Image-Sorgen
Berlusconi will tausende pikante Fotos verbieten

Die ersten Fotos des sardischen Reporters Antonello Zappadu mit dem teils freizügigen Einblick in das Partygeschehen auf Silvio Berlusconis Anwesen Villa Certosa waren nur der Anfang: Jetzt will Italiens Ministerpräsident etwa 5000 Schnappschüsse stoppen, die Zappadu auf der Luxusvilla Certosa über die Jahre hinweg gemacht hatte. Damit soll eine Veröffentlichung der Fotos verhindert werden.

HB ROM. Einen entsprechenden Antrag reichte Berlusconis Anwalt Niccolò Ghedini bei der Staatsanwaltschaft in Rom ein, wie italienische Medien am Montag berichteten. Begründung: Die illegal gemachten Fotos verletzten die Privatsphäre des Regierungschefs, auch wenn auf ihnen nur Harmloses und Unbedeutendes zu sehen sei. Auf diesem Weg hatte Berlusconi bereits kurz vor der Europawahl Hunderte von Fotos mit teils barbusigen Gästen seiner Villa Certosa beschlagnahmen lassen.

Der Anwalt wurde erneut aktiv, nachdem mehrere italienische Zeitungen über Tausende weiterer Fotos berichtet hatten. Auf einigen sei Berlusconi zu sehen, wie er zum Spaß Hochzeiten mit mehreren slawischen Schönen veranstaltet habe, hieß es. Der Regierungschef sei nach den Schlagzeilen um sein Privatleben in den vergangenen Wochen sehr um sein Image besorgt, vor allem auch mit Blick auf den im Juli in L'Aquila anstehenden G8-Gipfel der Staats- und Regierungschefs.
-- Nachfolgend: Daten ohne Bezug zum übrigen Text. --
(* ===== verification/ConvFrame.v ===== *)
(** * What the conversation operations leave alone

    The operations of [Conversations] share the store with messages, receipts,
    entities and chore rotations.  [conv_effect] is the interface the components for
    those build on: a conversation operation never writes their tables, deletes the
    messages of a conversation only together with the conversation, starts a new
    conversation at sequence number 0, and never moves the counter of an existing
    one. *)

From Stdlib Require Import ZArith Lia.
From S2P Require Import Prelude.
From S2P Require Import Runtime.
From S2P Require Import Domain.
From S2P Require Import Compliance.
From S2P Require Import StoreState.
From S2P Require Import Projection.
From S2P Require Import Conversations.
From S2P Require Import Membership.

Section effect.
Context `{GoRuntime}.
Implicit Types (s : Store) (cid userID : UUID).

(** The tables of the other components that live inside conversations. *)
Definition content s :=
  (Store_clientMessages s, Store_receipts s, Store_entities s, Store_choreRotations s,
   Store_users s, Store_compliance s).

Definition last_seq s cid : option Z := Conversation_LastSeq <$> Store_conversations s !! cid.

(** One conversation before and after a step. *)
Inductive row_effect s s' cid : Prop :=
  | row_same : Store_messages s' !! cid = Store_messages s !! cid →
      last_seq s' cid = last_seq s cid → row_effect s s' cid
  | row_deleted : Store_messages s' !! cid = None → last_seq s' cid = None → row_effect s s' cid
  | row_created : Store_messages s' !! cid = Store_messages s !! cid →
      last_seq s cid = None → last_seq s' cid = Some 0%Z → row_effect s s' cid.

Record conv_effect s s' : Prop := {
  ce_content : content s' = content s;
  ce_row : ∀ cid, row_effect s s' cid;
}.

Lemma conv_effect_same s s' :
  content s' = content s → Store_messages s' = Store_messages s →
  Store_conversations s' = Store_conversations s → conv_effect s s'.
Proof. intros Hct Hm Hc. split; [done|]. intros cid. apply row_same; unfold last_seq; by rewrite ?Hm, ?Hc. Qed.

(** A write to the row of one existing conversation. *)
Lemma conv_effect_row s s' cid c c' :
  content s' = content s → Store_messages s' = Store_messages s →
  Store_conversations s !! cid = Some c → Conversation_LastSeq c' = Conversation_LastSeq c →
  Store_conversations s' = <[cid := c']> (Store_conversations s) → conv_effect s s'.
Proof.
  intros Hct Hm Hc Hseq Hc'. split; [done|]. intros i. apply row_same; [by rewrite Hm|].
  unfold last_seq. rewrite Hc'. destruct (decide (i = cid)) as [->|Hne].
  - rewrite lookup_insert_eq, Hc. simpl. by rewrite Hseq.
  - by rewrite lookup_insert_ne.
Qed.

(** The same, written through [conversation_or_zero]. *)
Lemma conv_effect_row_zero s s' cid c' :
  conv_inv s → is_Some (Store_members s !! cid) →
  content s' = content s → Store_messages s' = Store_messages s →
  Conversation_LastSeq c' = Conversation_LastSeq (conversation_or_zero s cid) →
  Store_conversations s' = <[cid := c']> (Store_conversations s) → conv_effect s s'.
Proof.
  intros Hs Hm Hct Hmsg Hseq Hc'. apply (ci_dom s Hs) in Hm as [c Hc].
  eapply (conv_effect_row s s' cid c c'); [done|done|done| |done].
  rewrite Hseq. unfold conversation_or_zero. by rewrite Hc.
Qed.

Lemma conv_effect_trans s1 s2 s3 :
  conv_effect s1 s2 → conv_effect s2 s3 →
  (∀ cid, last_seq s1 cid = None → last_seq s2 cid = None) →
  (∀ cid, last_seq s2 cid = None → last_seq s3 cid = None) → conv_effect s1 s3.
Proof.
  intros [Hc1 Hr1] [Hc2 Hr2] Hn1 Hn2. split; [congruence|]. intros cid.
  destruct (Hr1 cid) as [Hm Hs|Hm Hs|Hm Hs Hs'], (Hr2 cid) as [Hm' Hs''|Hm' Hs''|Hm' Hs'' Hs''']; 
    first [apply row_same; congruence | apply row_deleted; congruence
          | apply row_created; congruence | apply Hn1 in Hs; congruence
          | apply Hn2 in Hs''; congruence | idtac].
Qed.

(** ** The helpers *)

Lemma outbox_grows_content s s' evs :
  outbox_grows s s' evs → content s' = content s ∧ Store_messages s' = Store_messages s.
Proof. by intros [n ->]. Qed.

Lemma dropTombstone_content s cid userID :
  content (dropTombstone s cid userID) = content s ∧
  Store_messages (dropTombstone s cid userID) = Store_messages s.
Proof. unfold dropTombstone. by case_match. Qed.

Lemma ensure_content s cid metadata members :
  let s' := (ensureConversationMemberLocalIDsLocked s cid metadata members).1 in
  content s' = content s ∧ Store_messages s' = Store_messages s.
Proof. unfold ensureConversationMemberLocalIDsLocked. by case_match. Qed.

Lemma appendMediaDeleteBatches_content fuel s cid keys notBefore clock :
  let s' := appendMediaDeleteBatches fuel s cid keys notBefore clock in
  content s' = content s ∧ Store_messages s' = Store_messages s.
Proof.
  revert s keys clock. induction fuel as [|fuel IH]; intros s keys clock; [done|].
  destruct keys as [|k keys]; [done|]. cbn [appendMediaDeleteBatches]. cbv zeta.
  destruct (appendMediaDeletesAt_grows s cid (take MediaDeleteBatchSize (k :: keys)) notBefore clock)
    as (evs & all & Hg & _).
  destruct (outbox_grows_content _ _ _ Hg) as [<- <-]. apply IH.
Qed.
Lemma release_row cr s id0 actorID token clock now id :
  media_row cr (Some token) now s (ReleaseMediaVerification s id0 actorID token clock).1 id.
Proof.
  unfold ReleaseMediaVerification.
  destruct (ownedMedia s id0 actorID) as [v|] eqn:Ho; [|by apply row_same].
  apply ownedMedia_ok in Ho as (Hv & _ & _). destruct (_ || _) eqn:Hc; [by apply row_same|].
  bool_prop. cbn [fst]. eapply row_write; [reflexivity|]. intros Hrow.
  by eapply (row_unleased _ _ _ _ _ _ v); [exact Hv|exact Hrow|repeat split|..].
Qed.

Lemma dropMedia_row cr token now s s' id0 v updatedAt id :
  Store_media s !! id0 = Some v → stored v = true →
  Store_media s' = <[id0 := deletedMedia v updatedAt]> (Store_media s) → queued s' v →
  media_row cr token now s s' id.
Proof.
  intros Hv Hst Hm Hq. eapply row_write; [exact Hm|]. intros Hrow.
  eapply (row_dropped _ _ _ _ _ _ v); [done|done|right; by eexists|done].
Qed.

Lemma reject_row cr s id0 actorID token clock now id :
  media_row cr (Some token) now s (rejectPendingMedia s id0 actorID token clock).1 id.
Proof.
  unfold rejectPendingMedia.
  destruct (ownedMedia s id0 actorID) as [v|] eqn:Ho; [|by apply row_same].
  apply ownedMedia_ok in Ho as (Hv & Hst & _). destruct (negb _); [by apply row_same|].
  destruct (_ && _); [by apply row_same|]. cbv zeta. cbn [fst].
  eapply (dropMedia_row _ _ _ _ _ id0 v (clock 1%nat)); [done|done| |].
  - by rewrite appendMediaDeletesAt_media.
  - apply queued_append; [left|]. apply memoryMediaDeleteNotBefore_bounds.
Qed.

Lemma delete_row cr s id0 actorID clock token now id :
  media_row cr token now s (DeleteMedia s id0 actorID clock).1 id.
Proof.
  unfold DeleteMedia. destruct (ownedMedia s id0 actorID) as [v|] eqn:Ho; [|by apply row_same].
  apply ownedMedia_ok in Ho as (Hv & Hst & _). cbv zeta. cbn [fst].
  eapply (dropMedia_row _ _ _ _ _ id0 v (clock 0%nat)); [done|done| |].
  - rewrite appendMediaDeletesAt_media. by repeat case_bool_decide.
  - apply queued_append; [left|]. apply memoryMediaDeleteNotBefore_bounds.
Qed.
(* ===== verification/Outbox.v ===== *)
(** * The transactional outbox

    Claiming, delivering, releasing, publishing and pruning outbox events, from
    [src/internal/store/memory/memory.go] (lines 2755-2901 and 3201-3263).

    Events are appended by the operations of the other components inside their own
    critical section ([appendOutboxAt]) and are consumed by two workers: realtime events
    through [DeliverRealtimeOutbox], media deletions by topic.  A delivery spans two
    critical sections with the callback between them, so it is two steps here; the
    callback is a function on the store because everybody else runs meanwhile. *)

From Stdlib Require Import ZArith Lia.
From S2P Require Import Prelude.
From S2P Require Import Runtime.
From S2P Require Import Domain.
From S2P Require Import StoreState.
From S2P Require Import Resets.

Section outbox.
Context `{GoRuntime}.
Implicit Types (s : Store) (e : OutboxEvent) (id attempt limit : Z) (claim : string).

Definition unpublished e : bool := bool_decide (OutboxEvent_PublishedAt e = None).

(** Inspection only: nothing is leased. *)
Definition LockOutboxBatch s limit : res (list OutboxEvent) :=
  if (limit <? 1)%Z then Err ErrInvalid
  else Ok (take (Z.to_nat limit) (List.filter unpublished (Store_outbox s))).

Definition lockRunning e (now : Z) : bool :=
  match OutboxEvent_LockedUntil e with Some t => After t now | None => false end.

(** The tests of the claiming loop, in its order. *)
Definition claimable (active : gmap Z Z) claim (now : Z) e : bool :=
  if negb (unpublished e)
     || negb (IsZero (OutboxEvent_AvailableAt e)) && After (OutboxEvent_AvailableAt e) now
     || lockRunning e now
  then false
  else if bool_decide (claim = "realtime") && bool_decide (OutboxEvent_Topic e = "media.delete")
          || bool_decide (claim = "media.delete")
             && negb (bool_decide (OutboxEvent_Topic e = "media.delete"))
  then false
  else bool_decide (active !! OutboxEvent_ID e = None).
(** A pass in which every eligible device is already indexed changes nothing. *)
Lemma enqueue_idle delivery recipients now s n l :
  (∀ dev device, (dev, device) ∈ l → pushEligible recipients device = true →
     is_Some (Store_pushDeliveryByEventDevice s
       !! pushDeliveryKey (PushDelivery_OutboxEventID delivery) dev)) →
  foldl (enqueueDevice delivery recipients now) (s, n) l = (s, n).
Proof.
  induction l as [|[dev device] l IH]; intros Hall; [done|]. cbn [foldl].
  assert (enqueueDevice delivery recipients now (s, n) (dev, device) = (s, n)) as ->.
  { unfold enqueueDevice. cbn [fst snd]. destruct (pushEligible _ _) eqn:Hel; [|done]. cbn [negb].
    destruct (Hall dev device) as [i ->]; [left|done|done]. }
  apply IH. intros dev' device' Hin. apply Hall. by right.
Qed.

Lemma enqueue_tables delivery recipients now s n l s' n' :
  foldl (enqueueDevice delivery recipients now) (s, n) l = (s', n') →
  Store_devices s' = Store_devices s ∧ Store_activePushDeliveries s' = Store_activePushDeliveries s.
Proof.
  revert s n. induction l as [|kv l IH]; intros s n; cbn [foldl]; [by intros [= <- _]|].
  destruct (enqueueDevice _ _ _ _ _) as [s1 n1] eqn:Hstep. intros Hf. destruct (IH _ _ Hf) as [-> ->].
  revert Hstep. unfold enqueueDevice. repeat case_match; by intros [= <- _].
Qed.
(* ===== verification/Anonymize.v ===== *)
(** * Removing an identity from JSON documents

    [src/internal/store/account.go]: what account deletion does to the documents other
    people keep.  Objects that belong to the account lose their personal members and are
    marked, identifiers are removed from text, and everything that carries the shared
    history (ids, amounts, structure) stays.

    Documents are decoded values; [member_map] is the Go map of an object.  Each member of
    an object is rewritten on its own, so the iteration order of the map does not matter.

    [AccountText] is what this code takes from the packages regexp, unicode, utf8,
    strconv and time. *)

From Stdlib Require Import ZArith Lia Ascii.
From S2P Require Import Prelude.
From S2P Require Import Runtime.
From S2P Require Import Domain.
From S2P Require Import Projection.

Class AccountText `{GoRuntime} := {
  (** [regexp.Compile("(?i)" + QuoteMeta(needle))], then [FindAllStringIndex(value, -1)]:
      successive matches that do not overlap; [None] when the pattern does not compile *)
  FindAllFold : string → string → option (list (nat * nat));
  (** [utf8.DecodeRuneInString], [utf8.DecodeLastRuneInString] *)
  DecodeRune : string → Z;
  DecodeLastRune : string → Z;
  IsLetter : Z → bool;
  IsNumber : Z → bool;
  (** the literal [json.Marshal] writes for the float64 of a literal *)
  float64_literal : Z → Z → Z * Z;
  (** [time.Time.MarshalJSON] *)
  time_text : Z → string;

  float64_literal_value m e :
    float64_of (float64_literal m e).1 (float64_literal m e).2 = float64_of m e;
}.

Record AccountIdentity := mkAccountIdentity {
  AccountIdentity_UserID : UUID; AccountIdentity_Email : string; AccountIdentity_Phone : string;
  AccountIdentity_DisplayName : string; AccountIdentity_Username : string }.

Definition DeletedUserDisplayName : string := "Deleted user".

(** ** Objects as maps *)

Definition member_map {V} (members : list (string * V)) : gmap string V :=
  list_to_map (reverse members).

Lemma member_map_to_list {V} (m : gmap string V) : member_map (map_to_list m) = m.
Proof.
  unfold member_map. rewrite <-(list_to_map_to_list m) at 2. apply list_to_map_proper.
  - rewrite fmap_reverse, reverse_Permutation. apply NoDup_fst_map_to_list.
  - apply reverse_Permutation.
Qed.
(* ===== verification/Erasure.v ===== *)
(** * Account erasure

    [ExecuteAccountDeletionIntent] and [deleteAccountLocked] of
    [src/internal/store/memory/memory.go] (lines 431-861), and the reading of outbox
    payloads of [src/internal/store/account.go] (lines 24-120).

    The whole erasure is one critical section.  It runs through every table of the store;
    a loop that decides for each row on its own whether to keep, change or delete it is
    [sift] of the table.  The conversations come first, in the order of their ids, and
    this loop can fail; the error path leaves the store as it is at that moment. *)

From Stdlib Require Import ZArith Lia Ascii.
From S2P Require Import Prelude.
From S2P Require Import Runtime.
From S2P Require Import Domain.
From S2P Require Import StoreState.
From S2P Require Import Accounts.
From S2P Require Import Projection.
From S2P Require Import Conversations.
From S2P Require Import Membership.
From S2P Require Import Media.
From S2P Require Import Anonymize.

(** [for key, row := range table]: [f] gives the row that stays. *)
Definition sift `{Countable K} {V} (f : K → V → option V) (m : gmap K V) : gmap K V :=
  map_imap f m.

Lemma lookup_sift `{Countable K} {V} (f : K → V → option V) (m : gmap K V) k :
  sift f m !! k = m !! k ≫= f k.
Proof. apply map_lookup_imap. Qed.

(** Deleting the rows that satisfy [f]. *)
Definition purge `{Countable K} {V} (f : K → V → bool) : gmap K V → gmap K V :=
  sift (λ k v, if f k v then None else Some v).

Lemma lookup_purge `{Countable K} {V} (f : K → V → bool) (m : gmap K V) k v :
  purge f m !! k = Some v ↔ m !! k = Some v ∧ f k v = false.
Proof.
  unfold purge. rewrite lookup_sift. destruct (m !! k) as [w|]; cbn; [|naive_solver].
  destruct (f k w) eqn:Hf; naive_solver congruence.
Qed.

(** ** Outbox payloads *)

Definition AccountSanitizableOutboxTopic (topic : string) : bool :=
  bool_decide (topic ∈ ["conversation.created"; "conversation.updated"; "entity.updated"; "entity.deleted"]).

Definition AccountErasureOutboxTopic (topic : string) : bool :=
  AccountSanitizableOutboxTopic topic || bool_decide (topic = "receipt.updated")
  || bool_decide (topic = "conversation.member_added") || bool_decide (topic = "conversation.member_removed").

Record AccountOutboxPayload := mkAccountOutboxPayload {
  AccountOutboxPayload_ConversationID : UUID; AccountOutboxPayload_UserID : UUID;
  AccountOutboxPayload_ActorID : UUID; AccountOutboxPayload_EntityKind : string;
  AccountOutboxPayload_EntityID : UUID }.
Erst vor Kurzem hatte das spanische Blatt "El País" als erste Zeitung in Europa zunächst in seiner Onlineausgabe und später in der gedruckten Fassung fünf der von Berlusconis Luxusvilla Certosa auf Sardinien geschossenen Bilder veröffentlicht. Berlusconis Anwalt Niccolò Ghedini kündigte daraufhin umgehend an, die spanische Zeitung verklagen zu wollen, weil die umstrittenen Fotos "illegal" gemacht worden seien. Berlusconi habe sie nicht erlaubt, sie verletzten seine Privatsphäre.

Die Bilder zeigen unter anderem barbusige Frauen bei einem Sonnenbad an einem Jacuzzi. Bis auf das von Berlusconi hat Zappadu die Gesichter auf den Fotos unkenntlich gemacht. Berlusconi ist nicht in der Nähe der barbusigen Frauen zu sehen.